Performing background checks in the Wolverine State involves knowing and following state rules and regulations which may stipulate what information can be taken into account when making hiring decisions. Requirements vary by state.

Performing background checks on your own is risky and can lead you into legal trouble. Hiring a background check company, known as a Credit Reporting Agency or CRA, is highly advisable. A credit reporting agency’s job is to stay abreast of Michigan background check laws. Reputable CRA’s help you avoid pitfalls such as:

Not uncovering criminal activity
Revealing too much information, including things that by law cannot be considered during the hiring process

The risk of uncovering too much information in a background check is significant. Laws such as the Americans with Disabilities Act (ADA) and the Federal Fair Credit Reporting Act (FCRA) mandate that certain protected information cannot be considered by employers when making hiring decisions. When hiring in Michigan, it is crucial to use a CRA that understands the complexity of background check laws in Michigan.

Pre-Employment Background Checks and Criminal Records

Unlike many other states, Michigan does not have a “ban the box” law prohibiting employers from asking about a job candidate’s criminal record on a job application. The one exception is for state agencies. These employers cannot ask a job applicant if they have a felony conviction. However, state law does protect employees or applicants from having to disclose misdemeanor arrests if they didn’t result in a conviction. It should be noted that employers may request information about felony arrests that have not yet led to a conviction or dismissal. These may also be disclosed on a credit reporting agency’s background check.

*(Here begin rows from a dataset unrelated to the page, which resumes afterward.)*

(* ===== verification/DepthCodec.v ===== *)
(** * DepthCodec: the stored forms of ladders and depths read back

    [Ladder::encode]/[decode] and [Depth::encode]/[decode]: what the collector
    writes is what a page reads, for every ladder built from priced listings. *)
From Stdlib Require Import Ascii.
From stdpp Require Import prelude gmap sorting strings pretty.
From S2P Require Import Prelude Text Market Catalog Depth DepthLaws.

(** ** Ladders *)
Definition rung_ok (r : N * N) : Prop := 0 < r.1 <= u64_max /\ 0 < r.2 <= u64_max.

(** Rungs that hold units at a price, with their running sum. *)
Definition ladder_wf (self : Ladder) : Prop := exists r, steps self = accumulate 0 r /\ Forall rung_ok r.

(** Listings as the collector receives them: priced, with a supply that fits. *)
Definition priced (l : list Listing) : Prop :=
  supply l < 2 ^ 64 /\ Forall (fun x => 0 < unit_price x <= u64_max) l.

Lemma Ladder_of_wf l : priced l -> ladder_wf (Ladder_of l).
Proof.
  intros [Hfit Hpr]. eexists. split; [done|]. apply Forall_forall. intros [p q] Hin.
  destruct (of_rung l Hfit p q Hin) as (Hq & x & Hx & <- & _). rewrite Forall_forall in Hpr. specialize (Hpr x Hx).
  unfold rung_ok, u64_max in *. cbn. lia.
Qed.

Lemma encode_rung_sep s : has_char ","%char (encode_rung s) = false /\ encode_rung s <> "".
Proof.
  unfold encode_rung. split.
  - rewrite has_char_app. cbn. by rewrite !pretty_has_char.
  - pose proof (pretty_nonempty (s_price s)). by destruct (pretty (s_price s)).
Qed.

Lemma decode_encode_rungs c r :
  Forall rung_ok r -> decode_rungs c (encode_rung <$> accumulate c r) = accumulate c r.
Proof.
  intros Hr. revert c. induction Hr as [|[p q] r [[Hp Hp'] [Hq Hq']] _ IH]; intros c; [done|]. cbn in Hp, Hp', Hq, Hq'.
  cbn [accumulate fmap list_fmap decode_rungs]. unfold encode_rung at 1. cbn [s_price s_quantity].
  rewrite split_once_app by (by apply pretty_has_char). cbn [mbind option_bind].
  rewrite !parse_pretty by done. cbn [mbind option_bind]. rewrite decide_True by done. by rewrite IH.
Qed.

Lemma join_nonempty c p ps : p <> "" -> join c (p :: ps) <> "".
Proof. intros Hp. destruct ps as [|q ps]; [done|]. cbn. by destruct p. Qed.

Lemma Ladder_roundtrip self : ladder_wf self -> Ladder_decode (Ladder_encode self) = self.
Proof.
  intros (r & Hs & Hr). destruct self as [st]. cbn in Hs. subst st. unfold Ladder_encode, Ladder_decode. cbn [steps].
  destruct r as [|r0 r]; [done|]. pose proof (decode_encode_rungs 0 _ Hr) as Hd.
  destruct (encode_rung <$> accumulate 0 (r0 :: r)) as [|e es] eqn:He; [by destruct r0|].
  assert (Forall (fun p => has_char ","%char p = false) (e :: es)) as Hsep.
  { rewrite <- He. apply Forall_fmap, Forall_true. intros s. apply encode_rung_sep. }
  assert (e <> "") as Hne by (destruct r0; injection He as <- _; apply encode_rung_sep).
  pose proof (join_nonempty ","%char e es Hne) as Hj.
  destruct (join ","%char (e :: es)) as [|a s] eqn:Ej; [done|]. rewrite <- Ej, split_join by done. by rewrite Hd.
Qed.

(** ** Depths *)
Definition fits (n : N) : Prop := n <= u64_max.
Definition opt_fits (o : option N) : Prop := from_option fits True o.
Definition wall_ok (w : Wall) : Prop := fits (w_price w) /\ fits (w_quantity w) /\ w_share_percent w <= u32_max.

(** What [Depth::of] makes: numbers of their widths, and the fields the decoder
    recomputes. *)
Definition depth_wf (d : Depth) : Prop :=
  d_levels d <= u32_max /\ fits (d_total d) /\ fits (d_cheapest d) /\ opt_fits (d_p25 d) /\ opt_fits (d_p50 d) /\
  opt_fits (d_within_5 d) /\ opt_fits (d_within_20 d) /\ fits (d_target d) /\
  fits (f_filled (d_fill d)) /\ fits (f_total_cost (d_fill d)) /\ fits (f_average_unit (d_fill d)) /\
  fits (f_clearing_price (d_fill d)) /\ f_impact_percent (d_fill d) <= u32_max /\
  f_wanted (d_fill d) = d_target d /\ f_complete (d_fill d) = bool_decide (f_filled (d_fill d) = d_target d) /\
  Forall wall_ok (d_walls d) /\ d_sparse d = bool_decide (d_levels d < SPARSE_STEPS).

Lemma opt_sep c o : is_digit c = false -> has_char c (opt o) = false.
Proof. intros Hc. destruct o as [n|]; [by apply pretty_has_char|done]. Qed.

Lemma read_opt_opt o : opt_fits o -> read_opt (opt o) = Some o.
Proof.
  intros Ho. destruct o as [n|]; [|done]. cbn in *. unfold read_opt. pose proof (pretty_nonempty n) as Hne.
  destruct (pretty n) as [|a s] eqn:Hp; [done|]. by rewrite <- Hp, parse_pretty.
Qed.

Lemma decode_encode_wall w : wall_ok w -> decode_wall (encode_wall w) = Some w.
Proof.
  intros (Hp & Hq & Hs). unfold decode_wall, encode_wall. rewrite split_join; [|done|].
  - rewrite !parse_pretty by done. by destruct w.
  - repeat constructor; by apply pretty_has_char.
Qed.

Lemma encode_wall_sep w : has_char "|"%char (encode_wall w) = false.
Proof. unfold encode_wall. cbn [join]. rewrite !has_char_app. cbn. rewrite !has_char_app. cbn. by rewrite !pretty_has_char. Qed.

Lemma omap_decode_walls ws : Forall wall_ok ws -> omap decode_wall (encode_wall <$> ws) = ws.
Proof. induction 1 as [|w ws Hw _ IH]; [done|]. rewrite fmap_cons.
  change (omap decode_wall (encode_wall w :: (encode_wall <$> ws))) with
    (match decode_wall (encode_wall w) with Some y => y :: omap decode_wall (encode_wall <$> ws)
     | None => omap decode_wall (encode_wall <$> ws) end).
  rewrite decode_encode_wall by done. by rewrite IH. Qed.

Lemma u32_u64 n : n <= u32_max -> n <= u64_max.
Proof. unfold u32_max, u64_max. lia. Qed.

Lemma Depth_roundtrip d : depth_wf d -> Depth_decode (Depth_encode d) = Some d.
Proof.
  intros (H1 & H2 & H3 & H4 & H5 & H6 & H7 & H8 & H9 & H10 & H11 & H12 & H13 & Hw & Hcomp & Hwalls & Hsp).
  unfold Depth_decode, Depth_encode. rewrite split_join; [|done|].
  2: { apply Forall_app. split; [|apply Forall_fmap, Forall_true; intros w; apply encode_wall_sep].
       unfold Depth_fields. repeat constructor; (by apply pretty_has_char) || by apply opt_sep. }
  unfold Depth_fields. cbn [app]. rewrite !parse_pretty, !read_opt_opt by (done || by apply u32_u64).
  cbn [fmap option_fmap option_map mbind option_bind]. rewrite !wrap_small by (unfold u32_max in *; lia).
  rewrite omap_decode_walls by done. f_equal. rewrite <- Hsp, <- Hcomp.
  destruct d as [a1 a2 a3 a4 a5 a6 a7 a8 fl a10 a11]. destruct fl. cbn in Hw |- *. by subst.
Qed.

(** *** The depth of a ladder is well formed *)
Lemma price_of_step l s : priced l -> s ∈ steps (Ladder_of l) -> fits (s_price s) /\ fits (s_quantity s).
Proof.
  intros Hp Hs. destruct (Ladder_of_wf l Hp) as (r & Hr & Hok). rewrite Hr in Hs.
  assert ((s_price s, s_quantity s) ∈ r) as Hin.
  { rewrite <- (accumulate_pairs 0 r). by apply (list_elem_of_fmap_2 (fun s => (s_price s, s_quantity s))). }
  rewrite Forall_forall in Hok. destruct (Hok _ Hin). unfold fits. cbn in *. lia.
Qed.

Lemma sweep_clearing wanted F c0 cl st :
  (sweep wanted F c0 cl st).2 = cl \/ exists s, s ∈ st /\ (sweep wanted F c0 cl st).2 = s_price s.
Proof.
  revert F c0 cl. induction st as [|s st IH]; intros F c0 cl; [by left|]. cbn. case_decide; [by left|].
  destruct (IH (F + N.min (s_quantity s) (wanted - F)) (c0 + N.min (s_quantity s) (wanted - F) * s_price s) (s_price s)) as [->|(s' & Hs' & ->)].
  - right. exists s. split; [left|done].
  - right. exists s'. split; [by right|done].
Qed.

Lemma head_elem {A} (l : list A) x : head l = Some x -> x ∈ l.
Proof. destruct l; [done|]. intros [= ->]. left. Qed.

Lemma percentile_fits l percent : priced l -> opt_fits (supply_percentile (Ladder_of l) percent).
Proof.
  intros Hp. unfold supply_percentile. destruct (is_sparse _); [done|]. case_decide; [done|].
  destruct (find_first _ _) as [s|] eqn:Hf.
  - apply find_first_Some in Hf as [Hin _]. by apply (price_of_step l).
  - unfold dearest. destruct (last _) as [s|] eqn:Hl; [|done]. apply last_Some_elem_of in Hl. by apply (price_of_step l).
Qed.

Lemma Depth_of_wf l target d :
  priced l -> N.of_nat (length (steps (Ladder_of l))) <= u32_max -> fits target ->
  Depth_of (Ladder_of l) target = Some d -> depth_wf d.
Proof.
  intros Hp Hlen Ht. unfold Depth_of. pose proof Hp as [Hfit _]. destruct (cheapest (Ladder_of l)) as [base|] eqn:Hb; [|done].
  assert (fits base) as Hbase.
  { unfold cheapest in Hb. apply fmap_Some in Hb as (s & Hs%head_elem & ->). by apply (price_of_step l). }
  intros [= <-].
  assert (wrap 32 (levels (Ladder_of l)) = levels (Ladder_of l)) as Hlv by (apply wrap_small; unfold levels, u32_max in *; lia).
  destruct (sweep_cheapest l target Hfit) as (plan & c & Hsw & _).
  pose proof (sweep_clearing target 0 0 base (steps (Ladder_of l))) as Hcl. rewrite Hb in Hsw. change (default 0 (Some base)) with base in Hsw.
  assert (fits c) as Hc.
  { rewrite Hsw in Hcl. cbn in Hcl. destruct Hcl as [->|(s & Hs & ->)]; [done|by apply (price_of_step l)]. }
  assert (forall n, opt_fits (unless_sparse (Ladder_of l) (quantity_within (Ladder_of l) n))) as Hqw.
  { intros n. unfold unless_sparse, quantity_within. destruct (is_sparse _); [done|]. rewrite Hb. cbn.
    rewrite quantity_upto_of by done. pose proof (supply_upto_le l (above base n)). unfold fits, u64_max. lia. }
  unfold depth_wf, fill. rewrite Hb. change (default Copper_ZERO (Some base)) with base. rewrite Hsw. cbn.
  assert (2 ^ 64 = u64_max + 1) as E64 by reflexivity. assert (2 ^ 32 = u32_max + 1) as E32 by reflexivity.
  split_and!; rewrite ?Hlv.
  - exact Hlen.
  - rewrite total_of by done. unfold fits. lia.
  - done.
  - by apply percentile_fits.
  - by apply percentile_fits.
  - apply Hqw.
  - apply Hqw.
  - done.
  - unfold fits. lia.
  - unfold fits. lia.
  - case_decide; [unfold fits, Copper_ZERO; lia|]. pose proof (wrap_lt 64 (cost l plan / N.min target (supply l))). unfold fits. lia.
  - done.
  - case_decide; [lia|]. unfold i128_as_u32. match goal with |- Z.to_N (?z mod _) <= _ => pose proof (Z.mod_pos_bound z (2 ^ 32)) end.
    unfold u32_max. lia.
  - done.
  - done.
  - unfold walls. destruct (is_sparse _); [done|]. case_decide; [done|]. apply Forall_forall. intros w Hw.
    apply list_elem_of_omap in Hw as (s & Hs & Hw). unfold wall_of in Hw. case_decide; [|done]. injection Hw as <-.
    destruct (price_of_step l s Hp Hs). split_and!; [done..|]. cbn. pose proof (wrap_lt 32 (s_quantity s * 100 / total (Ladder_of l))). lia.
  - done.
Qed.

(** What the collector stores about a market's shelf reads back: the ladder
    rung for rung with its running sums, and the depth computed from it field for
    field, walls and refusals included. *)
Theorem stored_depth_reads_back l :
  priced l -> N.of_nat (length (steps (Ladder_of l))) <= u32_max ->
  Ladder_decode (Ladder_encode (Ladder_of l)) = Ladder_of l /\
  forall target d, target <= u64_max -> Depth_of (Ladder_of l) target = Some d ->
    Depth_decode (Depth_encode d) = Some d.
Proof.
  intros Hp Hlen. split; [by apply Ladder_roundtrip, Ladder_of_wf|].
  intros target d Ht Hd. apply Depth_roundtrip. by eapply Depth_of_wf.
Qed.

Lemma stored_depth_reads_back_witness :
  Ladder_encode (Ladder_of demo_listings) = "400:3,500:3,900:10" /\
  Ladder_decode "400:3,500:3,900:10" = Ladder_of demo_listings /\
  option_map Depth_encode (Depth_decode "3|16|400|||||5|5|2200|440|500|10") = Some "3|16|400|||||5|5|2200|440|500|10".
Proof.
  assert (priced demo_listings) as Hp
    by (split; [vm_compute; reflexivity|repeat constructor; vm_compute; (reflexivity || discriminate)]).
  assert (N.of_nat (length (steps (Ladder_of demo_listings))) <= u32_max) as Hlen by (vm_compute; discriminate).
  destruct (stored_depth_reads_back demo_listings Hp Hlen) as [Hl Hd].
  assert (Ladder_encode (Ladder_of demo_listings) = "400:3,500:3,900:10") as He by (vm_compute; reflexivity).
  split; [exact He|]. rewrite He in Hl. split; [exact Hl|].
  destruct (Depth_of (Ladder_of demo_listings) 5) as [d|] eqn:E.
  - specialize (Hd 5 d ltac:(vm_compute; discriminate) E).
    assert (option_map Depth_encode (Depth_of (Ladder_of demo_listings) 5) = Some "3|16|400|||||5|5|2200|440|500|10") as Ee
      by (vm_compute; reflexivity).
    rewrite E in Ee. cbn [option_map] in Ee. injection Ee as Ee. rewrite Ee in Hd. rewrite Hd. cbn [option_map]. by rewrite Ee.
  - exfalso. assert (is_Some (Depth_of (Ladder_of demo_listings) 5)) as [? ?] by (vm_compute; eauto). congruence.
Defined.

Employers in some industries are required to run background checks and to deny employment to applicants with certain criminal records. However, unless an employer falls under these regulations, Title VII of the US Civil Rights Act prohibits employers from having a blanket policy of not accepting applications from or hiring people with a criminal record.

Juvenile Records

In most cases, the conviction of a crime will remain on your record for the rest of your life. This includes your public juvenile record. An exception may occur if a juvenile was sentenced under the Holmes Youthful Trainee Act or was part of a juvenile diversion program. In this case, it’s likely the records were sealed and will not show up on a background check. Except when applying to law enforcement agencies, applicants and employees are not required to disclose information about sealed or expunged records.

If a juvenile offense does show up, it may not affect the situation in the same way as an adult conviction. Legally, they’re not the same and many of the laws that prohibit hiring a candidate with a criminal record don’t apply to crimes committed by a minor.

Michigan’s Internet Privacy Protection Act

Checking an individual’s social media accounts may seem like an excellent way to gather background information. However, Michigan’s Internet Privacy Protection Act prohibits employers from requiring employees or job applicants to provide access to their personal social media or internet accounts as a condition of employment. The penalties for this are serious. An employer who attempts to do so may be charged with a misdemeanor.

In addition, if an employer takes retaliatory action against an employee who refuses to provide access to his or her social media or internet accounts, they can be held liable for wrongful termination and may be subject to other employment law violations.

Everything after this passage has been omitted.